#### Aim of the task:
Print each entry exactly, all the way through.

#### Material for this exercise:
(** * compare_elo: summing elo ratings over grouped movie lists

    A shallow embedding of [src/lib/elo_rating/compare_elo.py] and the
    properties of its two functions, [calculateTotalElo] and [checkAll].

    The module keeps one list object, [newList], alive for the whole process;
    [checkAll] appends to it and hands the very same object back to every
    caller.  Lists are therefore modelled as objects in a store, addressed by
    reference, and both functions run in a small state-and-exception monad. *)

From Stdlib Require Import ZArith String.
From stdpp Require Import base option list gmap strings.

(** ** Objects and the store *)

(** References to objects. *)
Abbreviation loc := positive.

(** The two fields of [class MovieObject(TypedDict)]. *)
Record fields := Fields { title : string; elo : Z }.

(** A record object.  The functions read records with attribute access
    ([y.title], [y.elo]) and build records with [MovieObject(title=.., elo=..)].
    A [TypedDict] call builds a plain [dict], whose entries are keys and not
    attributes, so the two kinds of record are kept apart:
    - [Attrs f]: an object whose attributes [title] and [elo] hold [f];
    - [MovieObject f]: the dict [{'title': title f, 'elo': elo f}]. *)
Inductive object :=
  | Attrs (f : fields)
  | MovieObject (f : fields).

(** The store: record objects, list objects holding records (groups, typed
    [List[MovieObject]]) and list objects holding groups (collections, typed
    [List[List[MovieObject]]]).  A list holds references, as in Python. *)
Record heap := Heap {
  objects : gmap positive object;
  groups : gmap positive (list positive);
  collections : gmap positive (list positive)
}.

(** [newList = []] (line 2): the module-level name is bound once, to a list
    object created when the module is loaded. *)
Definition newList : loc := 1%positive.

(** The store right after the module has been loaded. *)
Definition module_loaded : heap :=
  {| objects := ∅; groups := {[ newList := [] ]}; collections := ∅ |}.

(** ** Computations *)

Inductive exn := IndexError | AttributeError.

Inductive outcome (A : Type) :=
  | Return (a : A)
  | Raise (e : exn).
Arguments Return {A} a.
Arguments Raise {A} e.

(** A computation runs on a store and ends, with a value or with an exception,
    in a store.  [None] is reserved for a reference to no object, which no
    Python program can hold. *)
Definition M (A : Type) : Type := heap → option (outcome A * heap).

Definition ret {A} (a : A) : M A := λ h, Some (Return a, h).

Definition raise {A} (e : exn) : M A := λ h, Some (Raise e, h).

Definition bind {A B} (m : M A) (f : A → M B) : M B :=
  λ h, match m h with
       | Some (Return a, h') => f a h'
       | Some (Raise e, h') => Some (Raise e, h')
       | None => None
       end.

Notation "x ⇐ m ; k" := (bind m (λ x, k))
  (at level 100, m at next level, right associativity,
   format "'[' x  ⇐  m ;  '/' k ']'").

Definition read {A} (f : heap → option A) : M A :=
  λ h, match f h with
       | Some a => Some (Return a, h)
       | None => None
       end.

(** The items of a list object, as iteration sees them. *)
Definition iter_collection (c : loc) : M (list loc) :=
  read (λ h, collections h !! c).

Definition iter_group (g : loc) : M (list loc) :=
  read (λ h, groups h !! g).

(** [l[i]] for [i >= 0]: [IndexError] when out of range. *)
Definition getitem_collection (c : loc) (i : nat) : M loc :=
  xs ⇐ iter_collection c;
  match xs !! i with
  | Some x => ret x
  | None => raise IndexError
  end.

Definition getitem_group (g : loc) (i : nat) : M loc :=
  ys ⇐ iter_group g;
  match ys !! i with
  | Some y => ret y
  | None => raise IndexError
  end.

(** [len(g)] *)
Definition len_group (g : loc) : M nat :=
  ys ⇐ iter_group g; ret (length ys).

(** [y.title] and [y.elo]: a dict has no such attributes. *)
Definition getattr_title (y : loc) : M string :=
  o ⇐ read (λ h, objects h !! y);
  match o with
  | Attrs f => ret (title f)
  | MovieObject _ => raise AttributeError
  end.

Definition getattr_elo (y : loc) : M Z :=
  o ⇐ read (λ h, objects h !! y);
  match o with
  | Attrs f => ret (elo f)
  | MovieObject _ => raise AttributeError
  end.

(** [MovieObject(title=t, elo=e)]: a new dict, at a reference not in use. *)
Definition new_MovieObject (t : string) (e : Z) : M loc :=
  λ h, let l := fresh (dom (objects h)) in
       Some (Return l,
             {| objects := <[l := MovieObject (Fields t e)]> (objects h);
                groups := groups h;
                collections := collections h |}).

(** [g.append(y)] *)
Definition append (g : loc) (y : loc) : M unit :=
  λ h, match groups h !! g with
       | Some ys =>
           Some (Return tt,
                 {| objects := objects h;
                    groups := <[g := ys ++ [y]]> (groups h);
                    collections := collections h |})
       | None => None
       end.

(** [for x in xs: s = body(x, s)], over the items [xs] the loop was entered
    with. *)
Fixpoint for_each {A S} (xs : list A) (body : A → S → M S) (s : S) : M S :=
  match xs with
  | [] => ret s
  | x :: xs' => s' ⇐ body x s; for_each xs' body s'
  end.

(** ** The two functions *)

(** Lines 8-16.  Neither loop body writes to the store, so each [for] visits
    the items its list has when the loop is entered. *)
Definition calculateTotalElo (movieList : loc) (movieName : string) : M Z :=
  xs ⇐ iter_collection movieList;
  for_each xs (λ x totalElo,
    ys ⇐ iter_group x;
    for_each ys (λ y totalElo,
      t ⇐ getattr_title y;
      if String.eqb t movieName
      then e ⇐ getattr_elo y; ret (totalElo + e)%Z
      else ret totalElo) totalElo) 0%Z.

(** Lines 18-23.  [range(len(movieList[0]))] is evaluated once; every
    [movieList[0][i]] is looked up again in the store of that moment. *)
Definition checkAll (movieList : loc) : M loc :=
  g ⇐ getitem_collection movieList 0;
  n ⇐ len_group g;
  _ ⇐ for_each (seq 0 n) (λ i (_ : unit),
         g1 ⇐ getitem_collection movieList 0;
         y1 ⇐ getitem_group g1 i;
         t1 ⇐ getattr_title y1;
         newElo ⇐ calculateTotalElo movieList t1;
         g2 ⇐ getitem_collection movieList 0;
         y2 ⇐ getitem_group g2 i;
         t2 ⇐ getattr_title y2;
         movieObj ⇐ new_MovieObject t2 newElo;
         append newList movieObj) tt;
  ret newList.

#### Exercise result:
(** * compare_elo: summing elo ratings over grouped movie lists

    A shallow embedding of [src/lib/elo_rating/compare_elo.py] and the
    properties of its two functions, [calculateTotalElo] and [checkAll].

    The module keeps one list object, [newList], alive for the whole process;
    [checkAll] appends to it and hands the very same object back to every
    caller.  Lists are therefore modelled as objects in a store, addressed by
    reference, and both functions run in a small state-and-exception monad. *)

From Stdlib Require Import ZArith String.
From stdpp Require Import base option list gmap strings.

(** ** Objects and the store *)

(** References to objects. *)
Abbreviation loc := positive.

(** The two fields of [class MovieObject(TypedDict)]. *)
Record fields := Fields { title : string; elo : Z }.

(** A record object.  The functions read records with attribute access
    ([y.title], [y.elo]) and build records with [MovieObject(title=.., elo=..)].
    A [TypedDict] call builds a plain [dict], whose entries are keys and not
    attributes, so the two kinds of record are kept apart:
    - [Attrs f]: an object whose attributes [title] and [elo] hold [f];
    - [MovieObject f]: the dict [{'title': title f, 'elo': elo f}]. *)
Inductive object :=
  | Attrs (f : fields)
  | MovieObject (f : fields).

(** The store: record objects, list objects holding records (groups, typed
    [List[MovieObject]]) and list objects holding groups (collections, typed
    [List[List[MovieObject]]]).  A list holds references, as in Python. *)
Record heap := Heap {
  objects : gmap positive object;
  groups : gmap positive (list positive);
  collections : gmap positive (list positive)
}.

(** [newList = []] (line 2): the module-level name is bound once, to a list
    object created when the module is loaded. *)
Definition newList : loc := 1%positive.

(** The store right after the module has been loaded. *)
Definition module_loaded : heap :=
  {| objects := ∅; groups := {[ newList := [] ]}; collections := ∅ |}.

(** ** Computations *)

Inductive exn := IndexError | AttributeError.

Inductive outcome (A : Type) :=
  | Return (a : A)
  | Raise (e : exn).
Arguments Return {A} a.
Arguments Raise {A} e.

(** A computation runs on a store and ends, with a value or with an exception,
    in a store.  [None] is reserved for a reference to no object, which no
    Python program can hold. *)
Definition M (A : Type) : Type := heap → option (outcome A * heap).

Definition ret {A} (a : A) : M A := λ h, Some (Return a, h).

Definition raise {A} (e : exn) : M A := λ h, Some (Raise e, h).

Definition bind {A B} (m : M A) (f : A → M B) : M B :=
  λ h, match m h with
       | Some (Return a, h') => f a h'
       | Some (Raise e, h') => Some (Raise e, h')
       | None => None
       end.

Notation "x ⇐ m ; k" := (bind m (λ x, k))
  (at level 100, m at next level, right associativity,
   format "'[' x  ⇐  m ;  '/' k ']'").

Definition read {A} (f : heap → option A) : M A :=
  λ h, match f h with
       | Some a => Some (Return a, h)
       | None => None
       end.

(** The items of a list object, as iteration sees them. *)
Definition iter_collection (c : loc) : M (list loc) :=
  read (λ h, collections h !! c).

Definition iter_group (g : loc) : M (list loc) :=
  read (λ h, groups h !! g).

(** [l[i]] for [i >= 0]: [IndexError] when out of range. *)
Definition getitem_collection (c : loc) (i : nat) : M loc :=
  xs ⇐ iter_collection c;
  match xs !! i with
  | Some x => ret x
  | None => raise IndexError
  end.

Definition getitem_group (g : loc) (i : nat) : M loc :=
  ys ⇐ iter_group g;
  match ys !! i with
  | Some y => ret y
  | None => raise IndexError
  end.

(** [len(g)] *)
Definition len_group (g : loc) : M nat :=
  ys ⇐ iter_group g; ret (length ys).

(** [y.title] and [y.elo]: a dict has no such attributes. *)
Definition getattr_title (y : loc) : M string :=
  o ⇐ read (λ h, objects h !! y);
  match o with
  | Attrs f => ret (title f)
  | MovieObject _ => raise AttributeError
  end.

Definition getattr_elo (y : loc) : M Z :=
  o ⇐ read (λ h, objects h !! y);
  match o with
  | Attrs f => ret (elo f)
  | MovieObject _ => raise AttributeError
  end.

(** [MovieObject(title=t, elo=e)]: a new dict, at a reference not in use. *)
Definition new_MovieObject (t : string) (e : Z) : M loc :=
  λ h, let l := fresh (dom (objects h)) in
       Some (Return l,
             {| objects := <[l := MovieObject (Fields t e)]> (objects h);
                groups := groups h;
                collections := collections h |}).

(** [g.append(y)] *)
Definition append (g : loc) (y : loc) : M unit :=
  λ h, match groups h !! g with
       | Some ys =>
           Some (Return tt,
                 {| objects := objects h;
                    groups := <[g := ys ++ [y]]> (groups h);
                    collections := collections h |})
       | None => None
       end.

(** [for x in xs: s = body(x, s)], over the items [xs] the loop was entered
    with. *)
Fixpoint for_each {A S} (xs : list A) (body : A → S → M S) (s : S) : M S :=
  match xs with
  | [] => ret s
  | x :: xs' => s' ⇐ body x s; for_each xs' body s'
  end.

(** ** The two functions *)

(** Lines 8-16.  Neither loop body writes to the store, so each [for] visits
    the items its list has when the loop is entered. *)
Definition calculateTotalElo (movieList : loc) (movieName : string) : M Z :=
  xs ⇐ iter_collection movieList;
  for_each xs (λ x totalElo,
    ys ⇐ iter_group x;
    for_each ys (λ y totalElo,
      t ⇐ getattr_title y;
      if String.eqb t movieName
      then e ⇐ getattr_elo y; ret (totalElo + e)%Z
      else ret totalElo) totalElo) 0%Z.

(** Lines 18-23.  [range(len(movieList[0]))] is evaluated once; every
    [movieList[0][i]] is looked up again in the store of that moment. *)
Definition checkAll (movieList : loc) : M loc :=
  g ⇐ getitem_collection movieList 0;
  n ⇐ len_group g;
  _ ⇐ for_each (seq 0 n) (λ i (_ : unit),
         g1 ⇐ getitem_collection movieList 0;
         y1 ⇐ getitem_group g1 i;
         t1 ⇐ getattr_title y1;
         newElo ⇐ calculateTotalElo movieList t1;
         g2 ⇐ getitem_collection movieList 0;
         y2 ⇐ getitem_group g2 i;
         t2 ⇐ getattr_title y2;
         movieObj ⇐ new_MovieObject t2 newElo;
         append newList movieObj) tt;
  ret newList.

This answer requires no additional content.